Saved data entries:

# # # #

(* ===== verification/CalibrationCorrect.v ===== *)
(** * Correctness of the policy configuration (for [Calibration.v])

    The profiles built for a configuration, printing and parsing of numbers, and
    the round trip of the calibration file. *)

From Stdlib Require Import String Ascii SpecFloat.
From S2P Require Import Prelude BitOps Config Double Stats Engine PageWorld Roi Calibration.

#[local] Open Scope Z_scope.

(** ** Lemmas: profiles *)

Section Profiles.
Context `{PageGeometry} (build : Build) (env : Env).

(** The array has four entries, and the ones in use are all zstd. *)
Definition only_zstd (c : ROIConfig) : Prop := exists p0 p1 p2 p3, c_profiles c = [p0; p1; p2; p3] /\ p_algo p0 = ZSTD /\
  (num_profiles c = 1 \/ (num_profiles c = 2 /\ p_algo p1 = ZSTD)).

Lemma four {A} (l : list A) : length l = 4%nat -> exists a b c d, l = [a; b; c; d].
Proof. destruct l as [|a [|b [|c [|d [|]]]]]; try done. intros _. by exists a, b, c, d. Qed.

Lemma buildProfiles_zstd c : kUseLz4FastTier build = false -> length (c_profiles c) = 4%nat -> only_zstd (buildProfiles build c).
Proof.
  intros Hb Hl. destruct (four _ Hl) as (p0 & p1 & p2 & p3 & E). unfold buildProfiles. rewrite Hb. destruct (kDeepTierEnabled build).
  - match goal with |- context [let '(a, b) := ?x in _] => destruct x as [sn sd] end. eexists _, _, p2, p3. cbn [c_profiles num_profiles with_profiles]. rewrite E.
    split; [reflexivity|]. split; [done|by right].
  - eexists _, p1, p2, p3. cbn [c_profiles num_profiles with_profiles]. rewrite E. split; [reflexivity|]. split; [done|by left].
Qed.

Lemma overrides_zstd c : only_zstd c -> only_zstd (applyEnvOverrides env c).
Proof.
  intros (p0 & p1 & p2 & p3 & E & Z0 & N). destruct c as [? ? ? ? ? ? ps n ? ? ? ? ? ? ? ? ?]. cbn [c_profiles num_profiles] in E, N. subst ps.
  destruct N as [N|[N Z1]]; subst n; unfold applyEnvOverrides; cbn [num_profiles with_profiles Z.leb Z.compare Pos.compare Pos.compare_cont]; eexists _, _, p2, p3.
  - split; [reflexivity|]. split; [exact Z0|by left].
  - split; [reflexivity|]. split; [exact Z0|]. right. split; [done|exact Z1].
Qed.

Lemma drop_zstd_empty c : only_zstd c -> very_cold_ticks_overridden c = true -> 9999 <= c_very_cold_ticks c -> num_profiles (drop_zstd c) = 0.
Proof.
  intros (p0 & p1 & p2 & p3 & E & Z0 & N) Ho Hv. unfold drop_zstd. rewrite Ho, (proj2 (Z.leb_le _ _) Hv). cbn [andb num_profiles with_profiles]. rewrite E.
  destruct N as [N|[N Z1]]; rewrite N; [change (Z.to_nat 1) with 1%nat|change (Z.to_nat 2) with 2%nat]; cbn [take]; rewrite !filter_cons_False by tauto; reflexivity.
Qed.

(** Loading, measuring or defaults: the profiles are built anew. *)
Definition very_cold (c : ROIConfig) : bool * Z := (very_cold_ticks_overridden c, c_very_cold_ticks c).

Lemma buildProfiles_very c : very_cold (buildProfiles build c) = very_cold c.
Proof.
  unfold buildProfiles. destruct (kDeepTierEnabled build); [|done]. by match goal with |- context [let '(a, b) := ?x in _] => destruct x end.
Qed.

Lemma overrides_very c : very_cold (applyEnvOverrides env c) = very_cold c.
Proof. unfold applyEnvOverrides. destruct (1 <=? num_profiles c); cbn [num_profiles with_profiles]; by destruct (2 <=? num_profiles c). Qed.

Lemma obtain_zstd b engine file c : kUseLz4FastTier build = false -> length (c_profiles c) = 4%nat ->
  only_zstd (obtain build env b engine file c).2 /\ very_cold (obtain build env b engine file c).2 = very_cold c.
Proof.
  intros Hb Hl.
  assert (Hd : forall d, only_zstd (buildProfiles build (with_cal c d)) /\ very_cold (buildProfiles build (with_cal c d)) = very_cold c)
    by (intros d; split; [by apply buildProfiles_zstd|by rewrite buildProfiles_very]).
  assert (H0 : only_zstd (buildProfiles build c) /\ very_cold (buildProfiles build c) = very_cold c) by (split; [by apply buildProfiles_zstd|by rewrite buildProfiles_very]).
  assert (Hm : forall m, only_zstd (calibrate build m c) /\ very_cold (calibrate build m c) = very_cold c) by (intros [m|]; [apply Hd|exact H0]).
  assert (Hl' : forall f, let r := loadCalibrationFile build f c in (r.1 = true /\ only_zstd r.2 /\ very_cold r.2 = very_cold c) \/ r = (false, c)).
  { intros [[|a s]|]; [by right| |by right]. left. split; [done|]. apply Hd. }
  unfold obtain. destruct (b && _).
  - destruct (Hl' file) as [(E & Z1 & V1)|E].
    + rewrite (surjective_pairing (loadCalibrationFile build file c)), E. done.
    + rewrite E. destruct engine as [m|]; [|exact H0]. destruct (negb _); [apply Hm|exact H0].
  - destruct engine as [m|]; [|exact H0]. destruct (negb _); [apply Hm|exact H0].
Qed.

(** The documented way to use the fast tier only turns compression off.  In
    a build whose fast tier is zstd, the default, SMASH_VERY_COLD_TICKS=9999
    or more removes every zstd profile, the fast tier's too.  No profile is
    left, and none is ever selected, for whatever measurements, calibration
    file and other variables. *)
Lemma fast_tier_only_disables t engine file c :
  kUseLz4FastTier build = false -> env "SMASH_VERY_COLD_TICKS"%string = Some t -> 9999 <= u32 (atoi t) -> initialized c = false -> length (c_profiles c) = 4%nat ->
  let c' := (roi_init build env engine file c).1 in
  num_profiles c' = 0 /\ forall cold count sum observed, selectProfile (decisions c') cold count sum observed = None.
Proof.
  intros Hb Ht Hv Hi Hl. cbv zeta. unfold roi_init. rewrite Hi. set (c1 := read_policy env c).
  assert (L1 : length (c_profiles c1) = 4%nat /\ very_cold c1 = (true, u32 (atoi t))).
  { unfold c1, read_policy. rewrite Ht. match goal with |- context [let '(a, b) := ?x in _] => destruct x end. done. }
  set (b := match env "SMASH_CALIBRATION_FILE"%string with Some _ => true | None => false end).
  destruct (obtain_zstd b engine file c1 Hb (proj1 L1)) as [Z2 V2]. rewrite (proj2 L1) in V2. destruct (obtain build env b engine file c1) as [j c2]. cbn [fst snd] in *.
  rewrite <- (overrides_very c2) in V2. injection V2 as V2 V3.
  assert (N : num_profiles (drop_zstd (applyEnvOverrides env c2)) = 0) by (apply drop_zstd_empty; [by apply overrides_zstd|done|lia]).
  split; [done|]. intros. unfold selectProfile, decisions. cbn [profiles]. by rewrite N.
Qed.
End Profiles.

(** ** Lemmas: text *)

Lemma digit_val_char d : 0 <= d < 10 -> digit_val (digit_char d) = Some d.
Proof.
  intros H. assert (d = 0 \/ d = 1 \/ d = 2 \/ d = 3 \/ d = 4 \/ d = 5 \/ d = 6 \/ d = 7 \/ d = 8 \/ d = 9) as D by lia.
  repeat (destruct D as [D|D]; [by subst|]). by subst.
Qed.

(** A text that no digit begins. *)
Definition no_digit (s : string) : Prop := match s with String c _ => digit_val c = None | EmptyString => True end.

Lemma dec_digits fuel : forall n s, 0 <= n < 2 ^ Z.of_nat fuel -> (0 < fuel)%nat -> digits (dec_aux fuel n s) None = digits s (Some n).
Proof.
  induction fuel as [|f IH]; intros n s Hn Hf; [lia|]. cbn [dec_aux]. destruct (Z.ltb_spec n 10) as [Hl|Hl].
  - cbn [digits]. rewrite digit_val_char by (apply Z.mod_pos_bound; lia). cbn [default]. rewrite Z.mod_small by lia. f_equal.
  - assert (0 <= n / 10 < 2 ^ Z.of_nat f).
    { split; [apply Z.div_pos; lia|]. apply Z.div_lt_upper_bound; [lia|]. rewrite Nat2Z.inj_succ, Z.pow_succ_r in Hn by lia. lia. }
    rewrite IH; [|done|destruct f; [cbn in *; lia|lia]]. cbn [digits]. rewrite digit_val_char by (apply Z.mod_pos_bound; lia). cbn [from_option]; unfold id. f_equal. f_equal. pose proof (Z.div_mod n 10 ltac:(lia)). lia.
Qed.

Lemma scan_dec fuel : forall n s, 0 <= n < 2 ^ Z.of_nat fuel -> (0 < fuel)%nat -> exists k, 0 < k /\ scan_digits (dec_aux fuel n s) 0 0 = scan_digits s n k.
Proof.
  induction fuel as [|f IH]; intros n s Hn Hf; [lia|]. cbn [dec_aux]. destruct (Z.ltb_spec n 10) as [Hl|Hl].
  - exists 1. split; [lia|]. cbn [scan_digits]. rewrite digit_val_char by (apply Z.mod_pos_bound; lia). rewrite Z.mod_small by lia. done.
  - assert (0 <= n / 10 < 2 ^ Z.of_nat f).
    { split; [apply Z.div_pos; lia|]. apply Z.div_lt_upper_bound; [lia|]. rewrite Nat2Z.inj_succ, Z.pow_succ_r in Hn by lia. lia. }
    destruct (IH (n / 10) (String (digit_char (n mod 10)) s) H ltac:(destruct f; [cbn in *; lia|lia])) as (k & Hk & ->). exists (k + 1). split; [lia|].
    cbn [scan_digits]. rewrite digit_val_char by (apply Z.mod_pos_bound; lia). f_equal. pose proof (Z.div_mod n 10 ltac:(lia)). lia.
Qed.

Lemma dec_fuel n : 0 <= n -> 0 <= n < 2 ^ Z.of_nat (S (Z.to_nat (Z.log2 n))).
Proof.
  intros Hn. split; [done|]. rewrite Nat2Z.inj_succ, Z2Nat.id by apply Z.log2_nonneg. destruct (Z.eq_dec n 0) as [->|]; [cbn; lia|]. apply Z.log2_spec. lia.
Qed.

Lemma dec_aux_app fuel : forall n s r, (dec_aux fuel n s ++ r)%string = dec_aux fuel n (s ++ r)%string.
Proof. induction fuel as [|f IH]; intros n s r; [done|]. cbn [dec_aux]. destruct (n <? 10); [done|]. apply IH. Qed.

Lemma fixed_app k : forall n s r, (fixed k n s ++ r)%string = fixed k n (s ++ r)%string.
Proof. induction k as [|k IH]; intros n s r; [done|]. cbn [fixed]. apply IH. Qed.

Lemma scan_fixed k : forall n s acc cnt, 0 <= n -> scan_digits (fixed k n s) acc cnt = scan_digits s (acc * 10 ^ Z.of_nat k + n mod 10 ^ Z.of_nat k) (cnt + Z.of_nat k).
Proof.
  induction k as [|k IH]; intros n s acc cnt Hn.
  - cbn [fixed]. change (10 ^ Z.of_nat 0) with 1. rewrite Z.mod_1_r. f_equal; lia.
  - cbn [fixed]. rewrite IH by (apply Z.div_pos; lia). cbn [scan_digits]. rewrite digit_val_char by (apply Z.mod_pos_bound; lia). f_equal; [|lia].
    rewrite Nat2Z.inj_succ, Z.pow_succ_r by lia. set (p := 10 ^ Z.of_nat k). assert (0 < p) by (unfold p; apply Z.pow_pos_nonneg; lia).
    rewrite Z.rem_mul_r by lia. lia.
Qed.

(** [dec] begins with a digit. *)
Lemma dec_head fuel : forall n s, 0 <= n -> (0 < fuel)%nat -> exists d r, 0 <= d < 10 /\ dec_aux fuel n s = String (digit_char d) r.
Proof.
  induction fuel as [|f IH]; intros n s Hn Hf; [lia|]. cbn [dec_aux]. pose proof (Z.mod_pos_bound n 10 ltac:(lia)) as Hm. destruct (n <? 10).
  - by exists (n mod 10), s.
  - destruct f as [|f]; [by exists (n mod 10), s|]. apply IH; [apply Z.div_pos; lia|lia].
Qed.

Lemma digit_char_plain d : 0 <= d < 10 ->
  is_space (digit_char d) = false /\ Ascii.eqb (digit_char d) "-" = false /\ Ascii.eqb (digit_char d) "+" = false /\ Ascii.eqb (digit_char d) " " = false /\
  Ascii.eqb (digit_char d) tab = false /\ Ascii.eqb (digit_char d) quote = false /\ Ascii.eqb (digit_char d) nul = false.
Proof.
  intros H. assert (d = 0 \/ d = 1 \/ d = 2 \/ d = 3 \/ d = 4 \/ d = 5 \/ d = 6 \/ d = 7 \/ d = 8 \/ d = 9) as D by lia.
  repeat (destruct D as [D|D]; [by subst|]). by subst.
Qed.

Lemma dec_app n s : (dec n ++ s)%string = dec_aux (S (Z.to_nat (Z.log2 n))) n s.
Proof. unfold dec. by rewrite dec_aux_app. Qed.

Lemma atoi_dec n s : 0 <= n < 2 ^ 31 -> no_digit s -> atoi (dec n ++ s) = n.
Proof.
  intros Hn Hs. rewrite dec_app. set (fu := S (Z.to_nat (Z.log2 n))). assert (Hf : (0 < fu)%nat) by (unfold fu; lia). pose proof (dec_fuel n ltac:(lia)) as Hb. fold fu in Hb.
  pose proof (dec_digits fu n s Hb Hf) as Hd. destruct (dec_head fu n s ltac:(lia) Hf) as (d & r & Hd1 & E). rewrite E in *.
  destruct (digit_char_plain d Hd1) as (P1 & P2 & P3 & _). unfold atoi, strtol. cbn [skip_space]. rewrite P1, P2, P3, Hd.
  assert (Hx : digits s (Some n) = Some n) by (destruct s as [|c s']; [done|]; cbn in *; by rewrite Hs). rewrite Hx. cbn.
  unfold clamp. rewrite (proj2 (Z.ltb_ge n (- 2 ^ 63))), (proj2 (Z.ltb_ge (2 ^ 63 - 1) n)) by lia. apply i32_small. lia.
Qed.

# # # #

• **Work item**: Where a line above holds the string "ROIConfig", show that line.

• **Your response**:
Definition only_zstd (c : ROIConfig) : Prop := exists p0 p1 p2 p3, c_profiles c = [p0; p1; p2; p3] /\ p_algo p0 = ZSTD /\
Definition very_cold (c : ROIConfig) : bool * Z := (very_cold_ticks_overridden c, c_very_cold_ticks c).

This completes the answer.